(Records from a data collection)
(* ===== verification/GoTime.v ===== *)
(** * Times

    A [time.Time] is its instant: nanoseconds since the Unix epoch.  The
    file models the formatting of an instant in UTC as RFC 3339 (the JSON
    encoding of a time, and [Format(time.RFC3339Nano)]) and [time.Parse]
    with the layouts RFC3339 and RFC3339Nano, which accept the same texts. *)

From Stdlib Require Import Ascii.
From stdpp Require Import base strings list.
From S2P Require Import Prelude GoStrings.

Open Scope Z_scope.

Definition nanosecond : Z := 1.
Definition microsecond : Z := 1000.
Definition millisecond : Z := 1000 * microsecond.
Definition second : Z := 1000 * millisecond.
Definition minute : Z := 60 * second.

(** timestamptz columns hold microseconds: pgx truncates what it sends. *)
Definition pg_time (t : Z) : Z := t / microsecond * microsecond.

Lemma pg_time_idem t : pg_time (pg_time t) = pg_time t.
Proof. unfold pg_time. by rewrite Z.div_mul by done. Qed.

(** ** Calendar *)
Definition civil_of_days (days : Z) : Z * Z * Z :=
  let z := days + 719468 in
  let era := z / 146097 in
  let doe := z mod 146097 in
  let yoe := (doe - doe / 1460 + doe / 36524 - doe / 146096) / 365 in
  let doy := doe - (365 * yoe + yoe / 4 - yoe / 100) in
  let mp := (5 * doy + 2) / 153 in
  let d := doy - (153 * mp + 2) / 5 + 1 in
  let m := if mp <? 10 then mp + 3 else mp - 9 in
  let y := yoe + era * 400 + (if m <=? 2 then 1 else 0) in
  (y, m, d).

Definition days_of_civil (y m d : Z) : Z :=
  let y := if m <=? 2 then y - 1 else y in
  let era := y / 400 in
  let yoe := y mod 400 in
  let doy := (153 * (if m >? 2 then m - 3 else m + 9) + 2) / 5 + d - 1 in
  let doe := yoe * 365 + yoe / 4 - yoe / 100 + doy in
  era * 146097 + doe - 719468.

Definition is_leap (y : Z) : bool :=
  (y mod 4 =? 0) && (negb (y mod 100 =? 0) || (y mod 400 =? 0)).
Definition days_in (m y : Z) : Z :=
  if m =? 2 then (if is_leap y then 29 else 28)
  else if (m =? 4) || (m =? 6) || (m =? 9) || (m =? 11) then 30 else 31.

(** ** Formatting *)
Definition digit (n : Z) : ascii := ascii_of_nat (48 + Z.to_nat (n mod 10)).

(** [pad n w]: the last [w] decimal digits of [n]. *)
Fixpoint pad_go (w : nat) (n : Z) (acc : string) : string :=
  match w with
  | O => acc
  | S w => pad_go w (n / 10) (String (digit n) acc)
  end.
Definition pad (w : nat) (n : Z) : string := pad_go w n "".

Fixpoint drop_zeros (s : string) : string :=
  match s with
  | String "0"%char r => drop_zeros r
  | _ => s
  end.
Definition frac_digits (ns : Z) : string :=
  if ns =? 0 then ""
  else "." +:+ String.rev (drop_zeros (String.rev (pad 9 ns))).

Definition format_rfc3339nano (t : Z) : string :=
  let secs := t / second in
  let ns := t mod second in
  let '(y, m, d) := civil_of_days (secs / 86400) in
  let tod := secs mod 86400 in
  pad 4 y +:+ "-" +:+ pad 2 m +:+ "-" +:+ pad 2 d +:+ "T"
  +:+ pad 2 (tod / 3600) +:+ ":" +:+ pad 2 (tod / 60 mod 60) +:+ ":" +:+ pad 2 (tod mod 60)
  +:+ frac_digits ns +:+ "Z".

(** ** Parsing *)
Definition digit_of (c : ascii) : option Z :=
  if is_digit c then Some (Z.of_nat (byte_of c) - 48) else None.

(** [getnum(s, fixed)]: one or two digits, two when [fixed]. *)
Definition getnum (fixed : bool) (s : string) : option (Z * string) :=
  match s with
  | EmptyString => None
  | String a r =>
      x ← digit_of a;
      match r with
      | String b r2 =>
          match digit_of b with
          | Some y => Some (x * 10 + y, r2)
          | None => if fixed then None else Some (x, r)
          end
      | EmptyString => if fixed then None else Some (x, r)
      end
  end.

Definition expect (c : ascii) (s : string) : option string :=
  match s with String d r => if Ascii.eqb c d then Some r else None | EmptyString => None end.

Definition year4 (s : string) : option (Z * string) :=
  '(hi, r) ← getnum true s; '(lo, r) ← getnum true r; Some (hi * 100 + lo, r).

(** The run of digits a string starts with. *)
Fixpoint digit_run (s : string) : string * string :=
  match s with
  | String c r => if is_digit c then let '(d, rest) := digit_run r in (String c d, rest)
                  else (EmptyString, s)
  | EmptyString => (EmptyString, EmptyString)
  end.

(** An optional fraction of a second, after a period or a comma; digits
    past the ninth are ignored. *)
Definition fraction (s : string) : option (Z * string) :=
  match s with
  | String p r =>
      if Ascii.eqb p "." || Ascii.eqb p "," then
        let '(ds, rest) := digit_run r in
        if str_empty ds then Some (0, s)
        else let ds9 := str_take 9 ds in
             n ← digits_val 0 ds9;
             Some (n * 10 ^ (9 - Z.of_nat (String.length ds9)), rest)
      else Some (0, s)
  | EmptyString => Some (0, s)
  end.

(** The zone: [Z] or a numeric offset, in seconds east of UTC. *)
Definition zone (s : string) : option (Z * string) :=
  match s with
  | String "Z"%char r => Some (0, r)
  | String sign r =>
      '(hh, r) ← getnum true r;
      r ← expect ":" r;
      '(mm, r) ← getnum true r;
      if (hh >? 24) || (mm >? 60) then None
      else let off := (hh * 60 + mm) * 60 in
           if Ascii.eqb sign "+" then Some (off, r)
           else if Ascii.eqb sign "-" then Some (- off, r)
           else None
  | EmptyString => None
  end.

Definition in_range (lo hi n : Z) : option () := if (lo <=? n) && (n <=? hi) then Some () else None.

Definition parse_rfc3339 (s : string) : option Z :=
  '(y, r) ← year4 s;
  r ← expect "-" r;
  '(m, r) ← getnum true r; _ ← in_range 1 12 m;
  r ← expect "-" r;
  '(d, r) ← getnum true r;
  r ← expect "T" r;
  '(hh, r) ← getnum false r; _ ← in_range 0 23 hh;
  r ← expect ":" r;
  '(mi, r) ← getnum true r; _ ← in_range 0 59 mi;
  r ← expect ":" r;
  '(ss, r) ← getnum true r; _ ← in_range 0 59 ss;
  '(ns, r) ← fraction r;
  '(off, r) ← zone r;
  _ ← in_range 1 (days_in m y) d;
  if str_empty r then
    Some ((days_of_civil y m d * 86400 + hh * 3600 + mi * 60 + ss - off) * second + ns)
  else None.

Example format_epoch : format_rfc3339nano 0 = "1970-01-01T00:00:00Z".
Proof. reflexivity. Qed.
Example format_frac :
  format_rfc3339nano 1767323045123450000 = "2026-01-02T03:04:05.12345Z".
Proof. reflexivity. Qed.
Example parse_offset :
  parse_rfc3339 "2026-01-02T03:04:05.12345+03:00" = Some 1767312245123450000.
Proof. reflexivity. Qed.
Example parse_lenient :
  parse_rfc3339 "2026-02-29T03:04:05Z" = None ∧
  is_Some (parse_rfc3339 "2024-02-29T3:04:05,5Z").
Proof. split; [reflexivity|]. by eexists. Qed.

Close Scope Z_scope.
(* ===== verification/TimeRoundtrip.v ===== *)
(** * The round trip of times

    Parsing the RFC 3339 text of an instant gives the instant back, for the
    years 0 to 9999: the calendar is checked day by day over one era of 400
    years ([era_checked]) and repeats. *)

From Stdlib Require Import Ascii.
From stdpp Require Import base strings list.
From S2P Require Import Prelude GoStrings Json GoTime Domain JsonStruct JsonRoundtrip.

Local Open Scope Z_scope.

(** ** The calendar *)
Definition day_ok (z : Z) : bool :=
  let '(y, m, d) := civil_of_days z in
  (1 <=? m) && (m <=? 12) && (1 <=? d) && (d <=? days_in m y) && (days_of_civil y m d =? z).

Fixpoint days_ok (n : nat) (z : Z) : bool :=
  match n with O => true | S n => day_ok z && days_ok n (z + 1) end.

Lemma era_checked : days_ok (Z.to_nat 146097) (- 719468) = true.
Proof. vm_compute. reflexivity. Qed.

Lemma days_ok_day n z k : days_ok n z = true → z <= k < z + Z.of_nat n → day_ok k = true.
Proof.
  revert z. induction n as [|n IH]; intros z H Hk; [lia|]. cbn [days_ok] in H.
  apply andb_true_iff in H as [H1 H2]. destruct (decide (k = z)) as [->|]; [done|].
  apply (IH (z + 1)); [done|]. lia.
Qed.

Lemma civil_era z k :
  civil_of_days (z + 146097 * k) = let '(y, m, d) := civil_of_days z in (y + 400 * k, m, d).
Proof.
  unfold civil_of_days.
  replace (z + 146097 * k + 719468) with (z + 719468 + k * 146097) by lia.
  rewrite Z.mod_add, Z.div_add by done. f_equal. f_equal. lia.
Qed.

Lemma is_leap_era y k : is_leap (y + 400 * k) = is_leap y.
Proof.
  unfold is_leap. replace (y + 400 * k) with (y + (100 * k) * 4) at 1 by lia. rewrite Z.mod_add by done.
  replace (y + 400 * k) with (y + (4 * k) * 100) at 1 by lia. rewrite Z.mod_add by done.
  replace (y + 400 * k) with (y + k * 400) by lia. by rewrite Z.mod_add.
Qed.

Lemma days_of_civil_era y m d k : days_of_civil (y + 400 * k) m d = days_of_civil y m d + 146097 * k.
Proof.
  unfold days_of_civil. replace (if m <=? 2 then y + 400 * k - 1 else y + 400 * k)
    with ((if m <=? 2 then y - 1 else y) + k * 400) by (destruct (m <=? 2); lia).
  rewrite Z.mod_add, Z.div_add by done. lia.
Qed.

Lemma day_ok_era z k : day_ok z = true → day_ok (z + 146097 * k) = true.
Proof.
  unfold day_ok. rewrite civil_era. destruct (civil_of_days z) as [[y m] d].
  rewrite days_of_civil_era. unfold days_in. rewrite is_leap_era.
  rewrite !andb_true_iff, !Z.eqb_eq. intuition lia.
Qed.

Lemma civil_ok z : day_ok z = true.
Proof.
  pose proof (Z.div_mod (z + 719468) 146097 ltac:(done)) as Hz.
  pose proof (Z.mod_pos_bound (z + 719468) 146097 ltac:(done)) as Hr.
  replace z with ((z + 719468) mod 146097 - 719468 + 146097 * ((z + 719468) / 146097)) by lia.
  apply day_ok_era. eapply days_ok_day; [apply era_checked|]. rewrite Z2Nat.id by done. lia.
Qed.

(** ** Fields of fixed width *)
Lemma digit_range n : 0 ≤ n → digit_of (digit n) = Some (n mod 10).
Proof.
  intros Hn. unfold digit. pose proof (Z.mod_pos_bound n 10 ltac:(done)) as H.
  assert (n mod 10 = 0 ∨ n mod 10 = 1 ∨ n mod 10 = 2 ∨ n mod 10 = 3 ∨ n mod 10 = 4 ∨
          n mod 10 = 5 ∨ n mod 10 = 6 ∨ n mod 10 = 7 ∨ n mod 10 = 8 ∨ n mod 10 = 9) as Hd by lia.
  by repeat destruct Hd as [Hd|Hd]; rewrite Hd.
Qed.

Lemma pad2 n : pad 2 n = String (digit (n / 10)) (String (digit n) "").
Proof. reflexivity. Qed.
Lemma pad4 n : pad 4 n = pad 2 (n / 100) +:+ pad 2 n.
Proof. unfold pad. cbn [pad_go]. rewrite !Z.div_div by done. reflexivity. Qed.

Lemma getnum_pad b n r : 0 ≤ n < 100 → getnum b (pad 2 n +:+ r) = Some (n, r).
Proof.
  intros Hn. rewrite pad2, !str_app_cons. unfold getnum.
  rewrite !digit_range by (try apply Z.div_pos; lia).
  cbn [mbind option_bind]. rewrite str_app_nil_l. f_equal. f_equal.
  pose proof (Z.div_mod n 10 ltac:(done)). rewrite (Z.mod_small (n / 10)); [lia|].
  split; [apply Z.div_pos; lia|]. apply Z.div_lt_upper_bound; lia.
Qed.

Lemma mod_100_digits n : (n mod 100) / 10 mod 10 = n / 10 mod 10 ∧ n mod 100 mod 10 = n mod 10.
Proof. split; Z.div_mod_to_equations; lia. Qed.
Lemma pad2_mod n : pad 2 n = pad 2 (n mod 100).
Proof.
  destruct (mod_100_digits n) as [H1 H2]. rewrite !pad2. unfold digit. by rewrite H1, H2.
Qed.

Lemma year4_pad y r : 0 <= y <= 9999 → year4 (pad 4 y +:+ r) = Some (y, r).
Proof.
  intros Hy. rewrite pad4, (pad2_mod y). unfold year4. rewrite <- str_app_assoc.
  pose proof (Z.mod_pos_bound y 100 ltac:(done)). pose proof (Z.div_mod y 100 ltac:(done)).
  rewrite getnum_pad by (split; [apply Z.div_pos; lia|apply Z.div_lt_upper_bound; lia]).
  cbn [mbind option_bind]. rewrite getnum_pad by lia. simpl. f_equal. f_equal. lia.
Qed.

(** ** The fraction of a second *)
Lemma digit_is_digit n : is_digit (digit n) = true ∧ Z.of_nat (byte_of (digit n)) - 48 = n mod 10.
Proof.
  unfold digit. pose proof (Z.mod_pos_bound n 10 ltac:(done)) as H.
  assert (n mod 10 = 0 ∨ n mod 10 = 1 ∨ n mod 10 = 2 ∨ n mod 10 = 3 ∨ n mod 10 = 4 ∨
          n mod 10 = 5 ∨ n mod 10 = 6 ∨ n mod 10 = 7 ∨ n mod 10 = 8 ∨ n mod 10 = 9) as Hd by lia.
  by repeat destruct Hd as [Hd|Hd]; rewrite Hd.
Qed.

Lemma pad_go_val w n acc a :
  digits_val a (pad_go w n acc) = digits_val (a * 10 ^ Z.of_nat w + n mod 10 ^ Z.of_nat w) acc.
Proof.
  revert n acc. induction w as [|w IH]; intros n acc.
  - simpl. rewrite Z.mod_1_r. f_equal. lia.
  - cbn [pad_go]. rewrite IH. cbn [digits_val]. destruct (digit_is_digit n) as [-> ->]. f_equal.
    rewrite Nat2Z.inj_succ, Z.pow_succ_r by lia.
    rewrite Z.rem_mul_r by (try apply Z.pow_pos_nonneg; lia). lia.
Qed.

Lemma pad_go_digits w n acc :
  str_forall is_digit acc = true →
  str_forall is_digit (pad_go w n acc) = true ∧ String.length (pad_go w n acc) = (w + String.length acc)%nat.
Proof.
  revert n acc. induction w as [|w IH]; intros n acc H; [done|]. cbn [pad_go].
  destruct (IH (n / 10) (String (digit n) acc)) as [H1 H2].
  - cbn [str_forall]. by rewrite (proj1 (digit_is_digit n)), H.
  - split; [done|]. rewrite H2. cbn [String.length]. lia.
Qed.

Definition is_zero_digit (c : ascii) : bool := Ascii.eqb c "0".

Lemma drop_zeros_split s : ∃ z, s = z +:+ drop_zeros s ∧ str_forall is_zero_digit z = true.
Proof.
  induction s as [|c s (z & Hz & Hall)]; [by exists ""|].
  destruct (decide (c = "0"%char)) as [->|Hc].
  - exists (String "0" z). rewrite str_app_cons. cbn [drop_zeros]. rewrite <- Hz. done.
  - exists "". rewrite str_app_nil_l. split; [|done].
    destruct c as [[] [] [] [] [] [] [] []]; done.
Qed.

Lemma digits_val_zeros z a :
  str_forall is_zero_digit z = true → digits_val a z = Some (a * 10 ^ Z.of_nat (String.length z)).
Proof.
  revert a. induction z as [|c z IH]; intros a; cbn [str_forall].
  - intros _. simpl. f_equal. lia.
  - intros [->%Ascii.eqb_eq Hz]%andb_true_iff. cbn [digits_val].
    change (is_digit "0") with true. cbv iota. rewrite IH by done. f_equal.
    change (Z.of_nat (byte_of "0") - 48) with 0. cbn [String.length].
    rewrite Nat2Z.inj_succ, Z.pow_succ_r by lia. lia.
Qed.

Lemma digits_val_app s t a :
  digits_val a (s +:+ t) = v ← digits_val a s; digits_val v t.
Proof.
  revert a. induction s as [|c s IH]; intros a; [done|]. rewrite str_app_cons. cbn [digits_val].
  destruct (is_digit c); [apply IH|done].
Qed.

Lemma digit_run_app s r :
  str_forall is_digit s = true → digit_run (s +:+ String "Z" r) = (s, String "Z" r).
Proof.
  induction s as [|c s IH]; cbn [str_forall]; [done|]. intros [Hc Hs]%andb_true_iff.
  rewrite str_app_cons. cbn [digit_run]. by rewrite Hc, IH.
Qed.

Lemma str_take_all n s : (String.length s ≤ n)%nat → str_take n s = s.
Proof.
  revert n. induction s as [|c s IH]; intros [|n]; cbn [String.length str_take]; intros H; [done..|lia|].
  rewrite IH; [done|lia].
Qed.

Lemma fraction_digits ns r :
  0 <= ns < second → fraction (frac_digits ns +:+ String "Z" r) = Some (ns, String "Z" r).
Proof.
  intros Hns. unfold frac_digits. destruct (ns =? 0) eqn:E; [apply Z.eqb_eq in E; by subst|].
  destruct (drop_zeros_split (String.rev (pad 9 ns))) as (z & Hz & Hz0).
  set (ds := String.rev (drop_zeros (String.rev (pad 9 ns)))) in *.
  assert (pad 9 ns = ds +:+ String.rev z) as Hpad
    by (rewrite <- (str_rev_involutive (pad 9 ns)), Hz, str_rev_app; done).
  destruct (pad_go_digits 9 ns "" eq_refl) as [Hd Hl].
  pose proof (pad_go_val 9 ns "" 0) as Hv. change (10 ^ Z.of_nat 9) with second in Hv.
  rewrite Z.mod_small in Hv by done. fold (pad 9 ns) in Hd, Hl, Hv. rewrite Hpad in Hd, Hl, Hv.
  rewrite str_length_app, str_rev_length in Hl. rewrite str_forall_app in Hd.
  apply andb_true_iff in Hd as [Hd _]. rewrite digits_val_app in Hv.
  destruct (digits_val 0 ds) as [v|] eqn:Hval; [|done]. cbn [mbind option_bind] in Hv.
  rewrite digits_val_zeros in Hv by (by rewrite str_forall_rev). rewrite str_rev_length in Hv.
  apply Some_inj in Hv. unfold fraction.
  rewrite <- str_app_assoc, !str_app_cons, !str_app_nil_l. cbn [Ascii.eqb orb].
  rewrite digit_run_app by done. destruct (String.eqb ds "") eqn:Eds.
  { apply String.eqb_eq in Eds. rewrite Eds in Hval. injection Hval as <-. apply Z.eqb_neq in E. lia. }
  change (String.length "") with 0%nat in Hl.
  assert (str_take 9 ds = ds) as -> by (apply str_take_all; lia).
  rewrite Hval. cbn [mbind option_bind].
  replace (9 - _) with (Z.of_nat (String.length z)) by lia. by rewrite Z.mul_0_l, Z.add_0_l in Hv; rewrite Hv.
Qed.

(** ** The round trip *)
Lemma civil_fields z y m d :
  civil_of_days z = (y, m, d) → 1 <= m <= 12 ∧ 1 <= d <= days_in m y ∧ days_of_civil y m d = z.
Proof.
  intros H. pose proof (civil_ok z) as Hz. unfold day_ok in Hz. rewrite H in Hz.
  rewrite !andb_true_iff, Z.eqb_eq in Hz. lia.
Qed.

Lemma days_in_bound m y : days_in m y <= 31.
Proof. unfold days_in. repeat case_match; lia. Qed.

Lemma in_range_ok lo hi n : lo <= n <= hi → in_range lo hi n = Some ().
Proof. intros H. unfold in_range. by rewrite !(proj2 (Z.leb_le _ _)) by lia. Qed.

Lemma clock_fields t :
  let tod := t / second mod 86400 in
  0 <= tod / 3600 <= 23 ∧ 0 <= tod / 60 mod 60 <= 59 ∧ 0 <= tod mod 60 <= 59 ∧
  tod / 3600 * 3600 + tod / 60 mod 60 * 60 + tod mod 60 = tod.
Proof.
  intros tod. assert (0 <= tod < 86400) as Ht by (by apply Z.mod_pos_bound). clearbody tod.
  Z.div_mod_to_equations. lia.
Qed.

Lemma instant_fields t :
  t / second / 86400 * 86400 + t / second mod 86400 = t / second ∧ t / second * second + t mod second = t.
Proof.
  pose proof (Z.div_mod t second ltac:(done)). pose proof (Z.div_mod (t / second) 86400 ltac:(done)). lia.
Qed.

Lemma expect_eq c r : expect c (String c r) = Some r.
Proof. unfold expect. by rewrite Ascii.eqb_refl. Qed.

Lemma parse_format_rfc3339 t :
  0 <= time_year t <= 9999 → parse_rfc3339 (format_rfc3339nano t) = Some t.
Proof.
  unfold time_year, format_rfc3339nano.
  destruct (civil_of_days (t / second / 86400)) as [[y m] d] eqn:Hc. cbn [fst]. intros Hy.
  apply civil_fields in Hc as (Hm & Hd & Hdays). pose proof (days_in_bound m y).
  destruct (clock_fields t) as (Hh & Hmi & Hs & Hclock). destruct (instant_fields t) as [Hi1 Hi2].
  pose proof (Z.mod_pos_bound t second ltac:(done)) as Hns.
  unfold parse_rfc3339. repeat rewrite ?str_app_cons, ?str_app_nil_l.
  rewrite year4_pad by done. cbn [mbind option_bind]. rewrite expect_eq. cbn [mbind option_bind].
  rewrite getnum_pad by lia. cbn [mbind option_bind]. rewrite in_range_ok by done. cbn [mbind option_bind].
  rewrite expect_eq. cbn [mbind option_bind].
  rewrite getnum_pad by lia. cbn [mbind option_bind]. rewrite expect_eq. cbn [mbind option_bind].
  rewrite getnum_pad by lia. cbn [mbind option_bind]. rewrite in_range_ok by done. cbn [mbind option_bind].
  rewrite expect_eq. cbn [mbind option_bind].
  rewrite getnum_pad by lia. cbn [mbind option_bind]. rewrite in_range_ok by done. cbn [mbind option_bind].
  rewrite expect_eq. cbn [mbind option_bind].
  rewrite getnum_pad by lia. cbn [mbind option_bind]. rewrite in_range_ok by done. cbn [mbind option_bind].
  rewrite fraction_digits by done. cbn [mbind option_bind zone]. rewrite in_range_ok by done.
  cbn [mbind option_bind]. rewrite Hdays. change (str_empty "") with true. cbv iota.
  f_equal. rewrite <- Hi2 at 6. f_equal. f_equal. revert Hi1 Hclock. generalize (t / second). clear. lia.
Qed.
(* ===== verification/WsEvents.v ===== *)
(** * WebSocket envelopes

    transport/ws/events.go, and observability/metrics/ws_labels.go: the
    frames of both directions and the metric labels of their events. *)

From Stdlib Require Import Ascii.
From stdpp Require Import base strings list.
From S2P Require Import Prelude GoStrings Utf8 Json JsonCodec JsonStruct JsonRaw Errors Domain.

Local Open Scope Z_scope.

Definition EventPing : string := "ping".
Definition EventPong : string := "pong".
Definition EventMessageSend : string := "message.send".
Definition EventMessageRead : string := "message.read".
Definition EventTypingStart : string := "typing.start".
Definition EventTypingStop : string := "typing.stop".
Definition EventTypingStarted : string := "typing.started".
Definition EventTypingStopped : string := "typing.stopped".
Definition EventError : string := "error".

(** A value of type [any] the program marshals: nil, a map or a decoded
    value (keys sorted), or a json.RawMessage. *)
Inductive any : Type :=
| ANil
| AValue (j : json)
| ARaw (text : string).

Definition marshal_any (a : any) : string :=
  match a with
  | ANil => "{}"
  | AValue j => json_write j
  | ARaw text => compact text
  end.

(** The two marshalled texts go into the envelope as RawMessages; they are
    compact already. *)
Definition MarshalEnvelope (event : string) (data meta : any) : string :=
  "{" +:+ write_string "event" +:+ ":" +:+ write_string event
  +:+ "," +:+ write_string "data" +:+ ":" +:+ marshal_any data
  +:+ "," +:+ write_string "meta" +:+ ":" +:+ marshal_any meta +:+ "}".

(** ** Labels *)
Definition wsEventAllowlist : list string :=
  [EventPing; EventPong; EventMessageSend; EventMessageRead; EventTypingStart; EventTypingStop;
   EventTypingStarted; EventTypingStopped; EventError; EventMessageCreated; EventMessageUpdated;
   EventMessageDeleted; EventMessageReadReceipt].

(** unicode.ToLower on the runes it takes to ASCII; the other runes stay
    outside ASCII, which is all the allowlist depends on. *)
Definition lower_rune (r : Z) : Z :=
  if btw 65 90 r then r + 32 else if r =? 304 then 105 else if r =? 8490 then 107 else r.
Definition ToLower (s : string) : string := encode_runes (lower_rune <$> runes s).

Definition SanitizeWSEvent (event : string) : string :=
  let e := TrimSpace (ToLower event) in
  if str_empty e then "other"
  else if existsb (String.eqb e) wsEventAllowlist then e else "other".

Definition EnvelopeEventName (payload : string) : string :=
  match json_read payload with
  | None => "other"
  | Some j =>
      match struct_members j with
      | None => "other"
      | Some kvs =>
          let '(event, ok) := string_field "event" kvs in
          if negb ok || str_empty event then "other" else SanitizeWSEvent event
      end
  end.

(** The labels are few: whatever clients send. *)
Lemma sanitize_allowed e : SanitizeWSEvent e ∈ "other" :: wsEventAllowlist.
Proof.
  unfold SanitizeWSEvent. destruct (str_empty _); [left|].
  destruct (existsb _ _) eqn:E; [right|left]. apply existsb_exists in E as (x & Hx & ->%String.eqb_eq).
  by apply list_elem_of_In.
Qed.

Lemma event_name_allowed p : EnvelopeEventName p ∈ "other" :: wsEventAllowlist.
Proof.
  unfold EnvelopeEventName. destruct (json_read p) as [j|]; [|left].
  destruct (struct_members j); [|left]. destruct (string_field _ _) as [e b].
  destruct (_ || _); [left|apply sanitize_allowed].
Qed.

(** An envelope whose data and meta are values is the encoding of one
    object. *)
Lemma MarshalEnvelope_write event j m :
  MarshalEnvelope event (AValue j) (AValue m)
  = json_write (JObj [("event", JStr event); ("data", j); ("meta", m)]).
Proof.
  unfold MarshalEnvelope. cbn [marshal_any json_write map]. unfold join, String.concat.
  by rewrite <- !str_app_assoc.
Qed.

What you need to do:
A single number is the answer: the count of lines above that include the string "ARaw".

Task answer:
2